Péter Kutas
Born: Unknown 1937, Budapest, Hungary
Péter was raised in a large and loving family. After 1940, the men in the family continued to lose their jobs until they were conscripted for forced labor. Péter was five years old when his father was conscripted; Péter never saw him again. 1944 marked the last year of his childhood. He was not even seven years old when he was forced to wear a yellow star and to move into a yellow star building. He had just turned seven when he witnessed a horrible pogrom at the yellow star house at 59 Népszínház street; 22 men were killed by the Nazis and the women and children witnessed the massacre. Among the victims were one of Péter’s uncles and his cousin. After the massacre the Nazis kept the women and children hostage at a sports field without food or drink for two days.

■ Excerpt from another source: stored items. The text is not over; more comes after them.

(* ===== verification/RealtimeFacts.v ===== *)
(** * Facts about the realtime connection

    Invariants of the transition system of [Realtime], and what follows for the peer: what a
    connection writes and when, how often it passes typing on, and that a revoked one ends. *)

From Stdlib Require Import ZArith Lia.
From S2P Require Import Prelude.
From S2P Require Import Runtime.
From S2P Require Import Domain.
From S2P Require Import Compliance.
From S2P Require Import StoreState.
From S2P Require Import Devices.
From S2P Require Import Conversations.
From S2P Require Import Http.
From S2P Require Import Realtime.

Section facts.
Context `{GoRuntime} (id : Identity).
Implicit Types (w : Channel).

(** ** Invariants *)

(** Before the reader is started. *)
Definition early (pc : MainPC) : bool :=
  match pc with
  | MainOwner | MainFirstCheck | MainFirstChecked | MainUpgrade | MainSubscribe | MainHello => true
  | _ => false
  end.

Definition communicates (event : SocketEvent) : Prop :=
  SocketEvent_Type event = "message.created" ∨ SocketEvent_Type event = "typing.changed".

(** Whose communication the user may receive. *)
Definition admitted (s : Store) (event : SocketEvent) : Prop :=
  SocketEvent_Type event ≠ sessionRevokedEventType ∧
  (communicates event → communicationActor event ≠ uuid_Nil ∧
     Blocked (Store_compliance s) (Identity_UserID id) (communicationActor event) = false).
Definition IssueWithDevice (userID : UUID) (expectedPasswordHash : option string) (device : Device) :
    H (res (User * Device * TokenPair)) :=
  sessionID ← uuidNew env;
  random ← randRead env 48;
  match randomToken random with
  | Err e => mret (Err e)
  | Ok refreshSecret =>
    now ← timeNow env;
    let session := mkSession sessionID userID (Device_ID device) (refreshHash refreshSecret) ""
                     (now + TokenManager_refreshTTL m) None now in
    let params := mkSessionIssueParams userID (default "" expectedPasswordHash)
                    (bool_decide (is_Some expectedPasswordHash)) device session in
    issued ← access env (λ clock s, IssueSession s params clock);
    match issued with
    | Err e => mret (Err e)
    | Ok (user, persistedDevice) =>
      tokenID ← uuidNew env;
      match pair_ m userID (Device_ID persistedDevice) sessionID refreshSecret now tokenID with
      | Err e => mret (Err e)
      | Ok tokens => mret (Ok (user, persistedDevice, tokens))
      end
    end
  end.

Definition Refresh (refreshToken : string) : H (res TokenPair) :=
  match parseRefreshToken refreshToken with
  | Err _ => mret (Err ErrUnauthenticated)
  | Ok (sessionID, oldSecret) =>
    random ← randRead env 48;
    match randomToken random with
    | Err e => mret (Err e)
    | Ok newSecret =>
      now ← timeNow env;
      rotated ← access env (λ clock s,
        RotateSession s sessionID (refreshHash oldSecret) (refreshHash newSecret)
          (now + TokenManager_refreshTTL m) clock);
      match rotated with
      | Err _ => mret (Err ErrUnauthenticated)
      | Ok session =>
        tokenID ← uuidNew env;
        mret (pair_ m (Session_UserID session) (Session_DeviceID session) (Session_ID session)
                newSecret now tokenID)
      end
    end
  end.
End tokens.

(** ** Handlers *)
Section handlers.
Context `{GoRuntime, TokenLibrary, WireFormat, !AccountText} (env : Env) (server : Server).
Implicit Types (r : Request).

Definition newAuthDevice (userID deviceID : UUID) (name platform : string) : H Device :=
  deviceID ← (if bool_decide (deviceID = uuid_Nil) then uuidNew env else mret deviceID);
  let platform := if bool_decide (platform = "") then "ios" else platform in
  let name := if bool_decide (name = "")
              then (if bool_decide (platform = "android") then "Android" else "iPhone") else name in
  now ← timeNow env;
  mret (mkDevice deviceID userID name platform "" "" RawNil 0 now).

(** The declaration of a new account against the published policy. *)
Definition registrationAcceptance (d : option Declaration) : H (option Acceptance) :=
  if negb (Policy_Enabled (Server_legalRelease server)) then mret None
  else
    match d with
    | None => respond (writeError 422 "legal_acceptance_required"
        "Review the current terms and eligibility requirements before creating an account.")
    | Some d =>
      id ← uuidNew env;
      now ← timeNow env;
      let a := Declaration_Receipt d id now in
      match Acceptance_Validate a (Server_legalRelease server) with
      | Some _ => respond (writeError 422 "legal_acceptance_required"
          "Confirm eligibility, any required guardian permission, and agreement to the current terms.")
      | None => mret (Some a)
      end
    end.

Definition createUser (p : CreateUserParams) : H (res User) :=
  newID ← uuidNew env; access env (λ clock s, CreateUser s p newID clock).

Definition weakPassword (err : Error) : Response :=
  writeError 422 "weak_password" (match err with ErrOther message => message | _ => "" end).

Definition register (body : Decoded credentialsRequest) : Handler :=
  request ← decodeJSON body;
  acceptance ← registrationAcceptance (credentials_Legal request);
  let email := ToLower (TrimSpace (credentials_Email request)) in
  _ ← require (validEmail email && (strlen (credentials_DisplayName request) <=? 100)%Z
               && validDeviceInfo (credentials_DeviceName request) (credentials_Platform request))
        (writeDomainError ErrInvalid);
  salt ← randRead env 16;
  match HashPassword (credentials_Password request) salt with
  | Err err => respond (weakPassword err)
  | Ok hash =>
    created ← createUser (mkCreateUserParams acceptance email ""
                            (TrimSpace (credentials_DisplayName request)) hash);
    user ← orDomainError created;
    device ← newAuthDevice (User_ID user) uuid_Nil (credentials_DeviceName request) (credentials_Platform request);
    issued ← IssueWithDevice env (Server_tokens server) (User_ID user) None device;
    '(user, device, tokens) ← orDomainError issued;
    respond (writeJSON 201 (AuthBody user device tokens))
  end.

Definition invalidCredentials : Response :=
  writeError 401 "invalid_credentials" "The email or password is incorrect.".

Definition login (body : Decoded credentialsRequest) : Handler :=
  request ← decodeJSON body;
  _ ← require (validDeviceInfo (credentials_DeviceName request) (credentials_Platform request))
        (writeDomainError ErrInvalid);
  let email := ToLower (TrimSpace (credentials_Email request)) in
  let password := credentials_Password request in
  _ ← require (validEmail email && (10 <=? strlen password)%Z && (strlen password <=? 256)%Z) invalidCredentials;
  found ← look env (λ s, UserByEmail s email);
  let hash := match found with Ok user => User_PasswordHash user | Err _ => Server_dummyHash server end in
  let valid := VerifyPassword hash password in
  match found with
  | Err _ => respond invalidCredentials
  | Ok user =>
    _ ← require valid invalidCredentials;
    device ← newAuthDevice (User_ID user) (credentials_DeviceID request) (credentials_DeviceName request)
               (credentials_Platform request);
    issued ← IssueWithDevice env (Server_tokens server) (User_ID user) (Some (User_PasswordHash user)) device;
    match issued with
    | Err ErrUnauthenticated | Err ErrNotFound => respond invalidCredentials
    | Err e => respond (writeDomainError e)
    | Ok (user, device, tokens) => respond (writeJSON 200 (AuthBody user device tokens))
    end
  end.

Definition refresh (body : Decoded string) : Handler :=
  refreshToken ← decodeJSON body;
  refreshed ← Refresh env (Server_tokens server) refreshToken;
  tokens ← orDomainError refreshed;
  respond (writeJSON 200 (TokensBody tokens)).

(** [err != nil && !errors.Is(err, domain.ErrNotFound)] *)
Definition orNotFound (result : res unit) : H unit :=
  match result with
  | Ok _ | Err ErrNotFound => mret tt
  | Err e => respond (writeDomainError e)
  end.

Definition logout r : Handler :=
  let '(id, _) := identityFrom r in
  err ← publishSessionRevocation env (Identity_UserID id) (Some (Identity_SessionID id));
  match err with
  | Some _ => respond dependencyUnavailable
  | None =>
    deferred releaseSessionFence (
      revoked ← access env (λ clock s, RevokeSession s (Identity_SessionID id) (Identity_UserID id) clock);
      _ ← orNotFound revoked;
      cleared ← access env (λ _ s, ClearDevicePushToken s (Identity_UserID id) (Identity_DeviceID id));
      _ ← orNotFound cleared;
      respond noContent)
  end.

Definition me r : Handler :=
  let '(id, _) := identityFrom r in
  found ← look env (λ s, UserByID s (Identity_UserID id));
  user ← orDomainError found;
  respond (writeJSON 200 (UserBody user)).

Definition deleteAccount r : Handler :=
  let '(id, _) := identityFrom r in
  err ← publishSessionRevocation env (Identity_UserID id) None;
  match err with
  | Some _ => respond dependencyUnavailable
  | None =>
    deferred releaseSessionFence (
      err ← access env (λ clock s, deleteAccountLocked s (Identity_UserID id) clock);
      match err with
      | Some e => respond (writeDomainError e)
      | None => respond noContent
      end)
  end.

From December 1944, Péter was forced to move to the Budapest Ghetto and was living there in a crowded apartment with his mother, starving and freezing and in constant fear of death. While living in the ghetto, he witnessed hunger, illnesses and epidemics, and shootings killing hundreds and hundreds of people on a daily basis. Péter’s mother was killed when the building at 5 Síp Street was hit in a bombing on January 18, 1944, on the day the Ghetto was liberated. The orphaned Péter was adopted and raised by his aunt. After getting his degree in engineering, he got married and had two daughters.